Back in the (college) saddle
Our son is 20, and just completed two years at a school in Boston. On paper, he did fairly well, perhaps 3.3. But behind the scenes, and unbeknownst to us, he was a mess.
He found himself as literally the only guy who thought the election wasn’t stolen on his (jock) dorm floor; lacked confidence in his path and major; found an abusive group of young women to glom onto; was isolated like all of us by covid; got behind on school etc.; started abusing alcohol, (As an example of the “amazing” friend group: when he tried to take a break from drinking, the lead Mean Girl would shame him in front of 20 people, calling him terrible things).
All of this led to him feeling terrible about himself. He became withdrawn, depressed and anxiety-filled. He went from one of the more enthusiastic contributors—his Freshman teacher said his essay was literally the best student paper he had ever received—to sitting silently in class.
We got an urgent call from his therapist. He said he thought our son was seriously at risk. We flew him home from Boston, that day. That was six months ago.
I have since read of, and spoken with many parents who are experiencing similar things with their children. It seems to be that the pandemic behind the pandemic has been mental health.
But we are all trying to move forward. S has been in both group and individual therapy, and is also going to AA meetings. My wife and I are also working with a family therapist, to do better on our side of the fence, in terms of supporting him. S is now better, not great, but better.

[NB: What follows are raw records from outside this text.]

Lemma wp_zone_reset n s live opened qs req z :
  ftl_inv n s live opened qs → z ∈ live → is_Some (req_store s !! req) →
  wp (zone_reset req z) (λ issued s', issued = true ∧ ∃ g k ids,
    zone_loc (dymap s) z = Some (g, k) ∧ reset_post n req z g k s live opened qs s' ids) s.
Proof.
  intros [[Hfi Ho] Hio Ha Hfb] Hl Hreq.
  destruct (live_zone _ _ _ _ Hfi Hl) as
    (pz & g & k & dg & Hpz & Hn1 & Hg0 & Hk & Hloc & Hdg & Hb & Hok & Hdies & Hg & Hkr).
  pose proof Hio as [Hd [Hrep Hlen Hdie] Ht].
  pose proof (ao_groups _ _ Ha) as [_ Hgr]. pose proof (ao_u32 _ _ Ha) as [Hu32 _].
  unfold zone_reset. wp_step. eapply wp_in_pz_at; [done|]. wp_step. eapply wp_load; [done|].
  wp_step. eapply wp_in_dg_at; [done|]. wp_step. rewrite Hk. eapply wp_load; [done|].
  wp_step. apply wp_assert; [done|]. change (1 - 1 =? 0) with true. cbv iota. rewrite Hn1.
  change (u32 (1 * ZONE_MAX_DIE_PARA)) with 16. change (Z.to_nat 16) with 16%nat. cbv zeta.
  wp_step. apply wp_rp_new. intros r Hr. wp_step. rewrite Hdies.
  eapply wp_load; [apply dies_of_lookup; done|]. rewrite Z.add_0_r. wp_step.
  set (s1 := set_rp_store _ s). set (j := Z.to_nat (g * ZONE_MAX_DIE_PARA)).
  assert (g * ZONE_MAX_DIE_PARA = Z.of_nat j) as Hj
    by (subst j; unfold ZONE_MAX_DIE_PARA in *; lia). rewrite Hj.
  eapply wp_mono.
  { eapply (wp_erase_ts 16 r z 0 j s1 qs _ []); [done|done|done|apply lookup_insert_eq|done|done|].
    unfold ZONE_MAX_DIE_PARA in *. lia. }
  intros [] s2 (ids & Hids & Her). cbn beta.
  assert (Z.of_nat (length ids) = ZONE_MAX_DIE_PARA) as Hcount by (rewrite Hids; done).
  pose proof (erased_added _ _ _ _ _ _ _ _ Hr Hreq Hcount Her) as Had.
  destruct Her as [E1 E2 E3 E4 E5 E6 E7].
  assert (issuing s s2) as Hiss by exact E7. rewrite Hids in E6.
  destruct (io_add _ _ _ _ _ (zip (seq j 16) ids) _ Hio Had Hiss) as [Hio2 Hout].
  { apply snd_zip. by rewrite length_seq, Hids. }
  { done. }
  { intros i t Hin. rewrite <-Hids in Hin. apply seq_zip_elem in Hin as (x & -> & Hx).
    pose proof (lookup_lt_Some _ _ _ Hx). unfold ZONE_MAX_DIE_PARA in *. split; [lia|].
    rewrite (E4 _ _ Hx). by eexists. }
  pose proof Hiss as (I1 & I2 & I3 & I4 & I5 & I6 & I7 & I8).
  wp_step. unfold for_range. change (Z.to_nat (1 - 0)) with 1%nat. cbn [for_up].
  do 2 wp_step. eapply wp_load; [done|].
  eapply wp_free_fbg; [by rewrite I3|done|done|]. do 2 wp_step. split; [done|].
  exists g, k, ids. split; [done|]. rewrite I3.
  assert (map_inv (fc_num_zones n) (freed g k dg (dymap s)) (live ∖ {[z]}) opened) as Hmi.
  { split; [by apply freed_inv|by apply open_inv_freed]. }
  split; cbn; rewrite ?I1; try done.
  - split; cbn; rewrite ?I1; [done| |done|done].
    destruct Hio2 as [D [R1 R2 R3] T]. split; [by apply (dev_ok_ext s2)|by split|by apply (txn_inv_ext s2)].
  - intros x t Hx. exists r. by apply E4.
  - by apply freed_used_eq.
Qed.
End reset.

However, he’s also beginning to feel like he wants to get back to school. I’m not excited about this, as he is objectively not ready. That said, his therapist says, S wants to work towards a goal, and if he gets in somewhere, he’d still have months, perhaps as long as one year, to continue his self-care.
So I want to support the parallel efforts.
I have long been an admirer of this amazing BPN community. The one slight issue I have is, I can’t always seem to find the right threads among this Library of Congress-esque riches.
There are many many threads about College Advisors for kids in high school, most of whom seem to be driven.
What about advisors for lost transfer students— kids who no longer have the college counselor available at high school (and are not attending JC)?
Does anyone have any experience with a consultant who helped their overwhelmed kid winnow down their interests, leading to a major, and this, the best school fit?
I’ve been looking into the Meyers-Briggs and Strong Interest career tests. Those seem great, but I’d rather S work with someone who can lead him through it.
These might be two initiatives: an MB consultant, followed up by a college advisor.
Any advice would be so welcome. We lived in Berkeley for many years. I so appreciate the people in this forum.